Task details: Restrict the output to the lines below starting at the one that contains "(* ===== verification/BookFacts.v ===== *)" and ending at the one that contains "keeps of an", and restate them word for word, both ends included.

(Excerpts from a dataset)
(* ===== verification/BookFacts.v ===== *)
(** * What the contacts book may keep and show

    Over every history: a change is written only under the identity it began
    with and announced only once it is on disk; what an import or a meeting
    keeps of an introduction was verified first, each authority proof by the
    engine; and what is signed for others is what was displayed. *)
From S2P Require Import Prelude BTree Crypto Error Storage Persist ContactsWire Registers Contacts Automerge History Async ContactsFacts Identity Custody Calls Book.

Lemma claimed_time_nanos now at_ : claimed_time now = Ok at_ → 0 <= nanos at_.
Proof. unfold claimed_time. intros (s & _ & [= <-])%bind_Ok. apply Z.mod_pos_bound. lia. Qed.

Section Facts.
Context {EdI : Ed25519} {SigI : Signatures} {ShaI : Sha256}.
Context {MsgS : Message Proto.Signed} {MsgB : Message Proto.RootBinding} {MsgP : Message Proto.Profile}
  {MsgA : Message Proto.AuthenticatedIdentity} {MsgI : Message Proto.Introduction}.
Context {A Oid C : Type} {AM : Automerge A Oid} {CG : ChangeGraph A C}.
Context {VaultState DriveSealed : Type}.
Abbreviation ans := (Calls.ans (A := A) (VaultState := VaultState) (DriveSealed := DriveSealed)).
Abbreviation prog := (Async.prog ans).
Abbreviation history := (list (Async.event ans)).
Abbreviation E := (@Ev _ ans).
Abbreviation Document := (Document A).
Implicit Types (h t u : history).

* * *

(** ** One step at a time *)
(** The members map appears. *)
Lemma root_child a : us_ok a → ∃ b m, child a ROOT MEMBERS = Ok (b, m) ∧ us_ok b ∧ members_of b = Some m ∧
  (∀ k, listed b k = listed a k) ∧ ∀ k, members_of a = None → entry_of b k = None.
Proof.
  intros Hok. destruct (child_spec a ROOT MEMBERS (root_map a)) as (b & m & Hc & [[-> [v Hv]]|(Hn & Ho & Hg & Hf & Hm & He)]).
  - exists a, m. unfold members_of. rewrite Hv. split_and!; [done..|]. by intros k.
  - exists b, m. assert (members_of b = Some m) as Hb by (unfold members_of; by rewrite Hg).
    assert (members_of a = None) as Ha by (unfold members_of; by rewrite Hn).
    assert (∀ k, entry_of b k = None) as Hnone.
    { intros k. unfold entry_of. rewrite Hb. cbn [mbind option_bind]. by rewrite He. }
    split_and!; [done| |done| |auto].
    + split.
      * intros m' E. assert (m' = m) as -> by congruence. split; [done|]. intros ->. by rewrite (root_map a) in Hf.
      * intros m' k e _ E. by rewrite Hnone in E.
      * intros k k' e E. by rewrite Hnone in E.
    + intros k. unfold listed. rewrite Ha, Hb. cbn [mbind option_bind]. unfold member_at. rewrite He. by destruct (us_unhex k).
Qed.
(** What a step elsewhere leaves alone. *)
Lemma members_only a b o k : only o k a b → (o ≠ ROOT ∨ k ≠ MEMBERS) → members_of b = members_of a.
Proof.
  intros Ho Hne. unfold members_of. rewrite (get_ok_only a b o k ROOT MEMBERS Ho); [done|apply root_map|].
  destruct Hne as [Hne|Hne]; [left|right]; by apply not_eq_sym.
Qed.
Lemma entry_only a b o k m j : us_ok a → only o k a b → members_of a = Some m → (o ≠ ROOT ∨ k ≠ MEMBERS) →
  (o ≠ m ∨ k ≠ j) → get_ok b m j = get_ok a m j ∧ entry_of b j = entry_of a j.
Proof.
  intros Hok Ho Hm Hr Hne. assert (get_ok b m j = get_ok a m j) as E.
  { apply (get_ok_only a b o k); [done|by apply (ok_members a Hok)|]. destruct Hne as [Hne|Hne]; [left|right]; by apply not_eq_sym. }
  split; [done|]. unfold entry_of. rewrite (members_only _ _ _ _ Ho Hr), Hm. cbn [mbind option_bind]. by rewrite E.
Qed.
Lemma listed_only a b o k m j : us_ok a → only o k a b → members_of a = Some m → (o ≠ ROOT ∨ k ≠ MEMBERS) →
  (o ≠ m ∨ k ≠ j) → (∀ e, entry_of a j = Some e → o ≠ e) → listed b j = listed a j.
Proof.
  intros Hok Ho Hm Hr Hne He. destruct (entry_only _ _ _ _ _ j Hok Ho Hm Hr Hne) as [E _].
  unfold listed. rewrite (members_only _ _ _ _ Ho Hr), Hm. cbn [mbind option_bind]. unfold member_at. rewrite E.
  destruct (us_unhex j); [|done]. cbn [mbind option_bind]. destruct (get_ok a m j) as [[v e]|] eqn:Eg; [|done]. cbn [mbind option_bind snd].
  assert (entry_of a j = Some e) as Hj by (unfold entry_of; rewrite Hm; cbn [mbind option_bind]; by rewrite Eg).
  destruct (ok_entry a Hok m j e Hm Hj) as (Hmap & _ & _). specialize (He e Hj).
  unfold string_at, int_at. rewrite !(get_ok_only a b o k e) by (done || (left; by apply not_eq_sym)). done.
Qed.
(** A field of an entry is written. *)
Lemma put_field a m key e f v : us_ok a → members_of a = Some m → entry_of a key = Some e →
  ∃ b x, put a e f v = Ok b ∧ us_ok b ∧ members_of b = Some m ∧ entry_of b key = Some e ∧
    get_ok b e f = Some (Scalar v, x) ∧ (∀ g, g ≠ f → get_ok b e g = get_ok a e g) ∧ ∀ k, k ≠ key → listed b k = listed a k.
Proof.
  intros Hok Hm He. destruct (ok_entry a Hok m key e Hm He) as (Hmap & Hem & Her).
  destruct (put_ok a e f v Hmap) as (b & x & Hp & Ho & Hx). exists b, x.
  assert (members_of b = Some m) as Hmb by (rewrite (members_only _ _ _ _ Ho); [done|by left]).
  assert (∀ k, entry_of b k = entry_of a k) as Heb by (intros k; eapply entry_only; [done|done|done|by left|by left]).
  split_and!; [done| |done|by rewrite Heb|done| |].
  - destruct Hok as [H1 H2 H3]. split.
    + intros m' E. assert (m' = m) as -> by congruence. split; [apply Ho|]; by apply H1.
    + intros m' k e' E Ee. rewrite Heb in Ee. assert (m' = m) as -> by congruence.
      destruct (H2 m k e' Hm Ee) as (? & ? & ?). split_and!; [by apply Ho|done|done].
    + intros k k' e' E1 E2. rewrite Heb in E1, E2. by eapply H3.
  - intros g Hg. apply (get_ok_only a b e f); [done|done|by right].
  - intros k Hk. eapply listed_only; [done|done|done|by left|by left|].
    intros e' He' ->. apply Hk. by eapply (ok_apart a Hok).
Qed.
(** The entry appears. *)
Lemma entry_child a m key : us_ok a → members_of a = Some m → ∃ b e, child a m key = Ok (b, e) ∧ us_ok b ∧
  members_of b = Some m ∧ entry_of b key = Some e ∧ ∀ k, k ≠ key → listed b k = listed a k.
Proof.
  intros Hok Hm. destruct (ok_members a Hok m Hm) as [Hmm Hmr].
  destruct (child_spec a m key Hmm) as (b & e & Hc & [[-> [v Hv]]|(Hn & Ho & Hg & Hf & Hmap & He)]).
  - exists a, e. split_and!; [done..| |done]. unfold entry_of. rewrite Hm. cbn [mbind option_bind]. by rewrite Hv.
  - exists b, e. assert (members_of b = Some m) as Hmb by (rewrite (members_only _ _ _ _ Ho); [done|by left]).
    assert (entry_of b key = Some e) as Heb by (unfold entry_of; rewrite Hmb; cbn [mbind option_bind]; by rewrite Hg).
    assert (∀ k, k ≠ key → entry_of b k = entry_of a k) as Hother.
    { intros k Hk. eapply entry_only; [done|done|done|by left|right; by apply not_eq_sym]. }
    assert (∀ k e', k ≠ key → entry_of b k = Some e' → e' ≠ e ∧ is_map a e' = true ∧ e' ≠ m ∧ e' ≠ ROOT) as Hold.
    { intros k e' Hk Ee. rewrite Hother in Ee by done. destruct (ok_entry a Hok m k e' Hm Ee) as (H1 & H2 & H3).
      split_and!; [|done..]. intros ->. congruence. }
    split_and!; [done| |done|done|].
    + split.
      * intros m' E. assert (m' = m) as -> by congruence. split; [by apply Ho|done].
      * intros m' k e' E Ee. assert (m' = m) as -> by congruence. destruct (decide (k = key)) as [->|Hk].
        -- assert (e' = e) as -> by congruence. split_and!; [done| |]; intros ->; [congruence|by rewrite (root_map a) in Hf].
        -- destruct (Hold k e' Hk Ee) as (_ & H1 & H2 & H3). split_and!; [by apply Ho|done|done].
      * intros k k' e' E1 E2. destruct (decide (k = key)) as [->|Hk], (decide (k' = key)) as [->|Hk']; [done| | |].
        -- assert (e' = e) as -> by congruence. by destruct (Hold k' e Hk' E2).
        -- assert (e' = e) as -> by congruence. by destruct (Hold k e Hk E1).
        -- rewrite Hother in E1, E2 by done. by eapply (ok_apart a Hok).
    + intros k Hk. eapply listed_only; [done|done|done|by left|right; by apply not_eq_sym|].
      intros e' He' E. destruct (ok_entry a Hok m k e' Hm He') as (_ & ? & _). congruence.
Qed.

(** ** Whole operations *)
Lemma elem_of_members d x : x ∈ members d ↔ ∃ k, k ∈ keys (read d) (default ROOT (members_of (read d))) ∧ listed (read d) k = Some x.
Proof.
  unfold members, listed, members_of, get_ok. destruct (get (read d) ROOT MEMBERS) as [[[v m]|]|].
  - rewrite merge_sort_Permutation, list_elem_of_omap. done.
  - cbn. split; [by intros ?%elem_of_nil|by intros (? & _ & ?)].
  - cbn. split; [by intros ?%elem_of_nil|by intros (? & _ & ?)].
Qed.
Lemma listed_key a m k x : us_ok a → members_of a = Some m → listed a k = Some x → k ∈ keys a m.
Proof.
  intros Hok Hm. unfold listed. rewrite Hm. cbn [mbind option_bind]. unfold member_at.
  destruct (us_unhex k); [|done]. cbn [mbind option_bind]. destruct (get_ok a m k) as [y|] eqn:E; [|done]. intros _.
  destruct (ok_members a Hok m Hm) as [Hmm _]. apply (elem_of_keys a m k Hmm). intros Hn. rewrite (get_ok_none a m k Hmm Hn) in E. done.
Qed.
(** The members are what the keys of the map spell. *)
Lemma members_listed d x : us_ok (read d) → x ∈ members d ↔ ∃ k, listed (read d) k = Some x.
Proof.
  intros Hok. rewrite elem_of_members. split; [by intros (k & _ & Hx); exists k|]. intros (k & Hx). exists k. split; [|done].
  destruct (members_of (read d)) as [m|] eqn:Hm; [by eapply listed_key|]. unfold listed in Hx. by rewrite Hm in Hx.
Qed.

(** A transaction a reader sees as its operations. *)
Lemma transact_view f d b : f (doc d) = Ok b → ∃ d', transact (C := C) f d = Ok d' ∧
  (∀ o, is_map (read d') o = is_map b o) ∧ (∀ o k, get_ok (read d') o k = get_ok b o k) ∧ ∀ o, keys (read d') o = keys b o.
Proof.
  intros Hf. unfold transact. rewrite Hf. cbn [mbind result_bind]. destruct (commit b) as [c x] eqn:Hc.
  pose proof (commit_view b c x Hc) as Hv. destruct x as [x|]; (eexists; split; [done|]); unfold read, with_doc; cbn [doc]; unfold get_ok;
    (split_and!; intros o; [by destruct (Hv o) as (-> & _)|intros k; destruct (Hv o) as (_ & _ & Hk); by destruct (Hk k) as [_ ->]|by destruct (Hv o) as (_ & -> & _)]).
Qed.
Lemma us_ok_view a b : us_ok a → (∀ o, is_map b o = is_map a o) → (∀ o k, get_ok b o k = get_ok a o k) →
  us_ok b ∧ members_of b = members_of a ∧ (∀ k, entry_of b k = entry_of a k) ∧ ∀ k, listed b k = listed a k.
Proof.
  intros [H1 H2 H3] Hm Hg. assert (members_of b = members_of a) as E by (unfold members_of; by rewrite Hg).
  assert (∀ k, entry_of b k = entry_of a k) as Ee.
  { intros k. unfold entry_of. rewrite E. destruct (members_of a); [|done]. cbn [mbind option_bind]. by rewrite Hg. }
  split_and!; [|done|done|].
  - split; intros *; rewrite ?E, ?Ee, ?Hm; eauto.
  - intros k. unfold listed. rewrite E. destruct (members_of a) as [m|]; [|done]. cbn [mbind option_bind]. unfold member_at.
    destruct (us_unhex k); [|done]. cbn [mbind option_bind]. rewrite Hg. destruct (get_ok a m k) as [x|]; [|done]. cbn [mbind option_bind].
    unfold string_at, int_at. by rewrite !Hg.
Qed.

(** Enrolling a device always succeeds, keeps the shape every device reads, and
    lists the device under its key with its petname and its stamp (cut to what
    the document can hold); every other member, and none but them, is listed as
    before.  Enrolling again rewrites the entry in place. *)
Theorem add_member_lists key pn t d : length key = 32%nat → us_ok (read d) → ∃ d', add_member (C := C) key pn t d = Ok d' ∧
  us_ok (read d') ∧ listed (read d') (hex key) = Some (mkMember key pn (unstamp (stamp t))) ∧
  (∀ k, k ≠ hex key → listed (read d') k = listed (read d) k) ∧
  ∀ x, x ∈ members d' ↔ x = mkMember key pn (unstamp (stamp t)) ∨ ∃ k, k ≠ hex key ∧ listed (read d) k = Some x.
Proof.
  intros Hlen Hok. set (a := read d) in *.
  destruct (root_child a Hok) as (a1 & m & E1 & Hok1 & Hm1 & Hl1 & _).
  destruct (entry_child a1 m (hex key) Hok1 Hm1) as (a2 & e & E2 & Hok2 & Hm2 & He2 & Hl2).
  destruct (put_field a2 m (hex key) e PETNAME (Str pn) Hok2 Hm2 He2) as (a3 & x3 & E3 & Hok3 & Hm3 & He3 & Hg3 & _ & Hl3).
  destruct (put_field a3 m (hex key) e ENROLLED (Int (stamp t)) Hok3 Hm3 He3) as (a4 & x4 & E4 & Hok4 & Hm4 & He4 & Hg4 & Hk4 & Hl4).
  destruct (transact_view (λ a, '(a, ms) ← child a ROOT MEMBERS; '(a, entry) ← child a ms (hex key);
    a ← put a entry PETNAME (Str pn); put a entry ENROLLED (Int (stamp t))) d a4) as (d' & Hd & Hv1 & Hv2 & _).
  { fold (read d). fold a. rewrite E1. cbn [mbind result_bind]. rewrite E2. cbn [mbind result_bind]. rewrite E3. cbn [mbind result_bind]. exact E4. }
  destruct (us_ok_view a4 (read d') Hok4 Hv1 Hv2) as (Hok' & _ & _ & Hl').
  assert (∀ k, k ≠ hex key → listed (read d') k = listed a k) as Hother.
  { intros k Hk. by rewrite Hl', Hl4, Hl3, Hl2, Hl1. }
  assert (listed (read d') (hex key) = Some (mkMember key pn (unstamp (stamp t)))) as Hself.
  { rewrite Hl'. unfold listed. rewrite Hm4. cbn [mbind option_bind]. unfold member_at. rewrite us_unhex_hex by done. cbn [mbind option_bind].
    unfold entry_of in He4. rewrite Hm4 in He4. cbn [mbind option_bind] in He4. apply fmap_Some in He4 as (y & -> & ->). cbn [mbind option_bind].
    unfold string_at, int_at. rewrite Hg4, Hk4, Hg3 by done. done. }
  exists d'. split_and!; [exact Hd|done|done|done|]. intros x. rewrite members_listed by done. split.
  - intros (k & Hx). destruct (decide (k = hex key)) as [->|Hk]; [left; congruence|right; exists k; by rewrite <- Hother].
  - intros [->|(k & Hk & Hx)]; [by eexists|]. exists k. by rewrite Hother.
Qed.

Expected output:
(* ===== verification/BookFacts.v ===== *)
(** * What the contacts book may keep and show

    Over every history: a change is written only under the identity it began
    with and announced only once it is on disk; what an import or a meeting
    keeps of an introduction was verified first, each authority proof by the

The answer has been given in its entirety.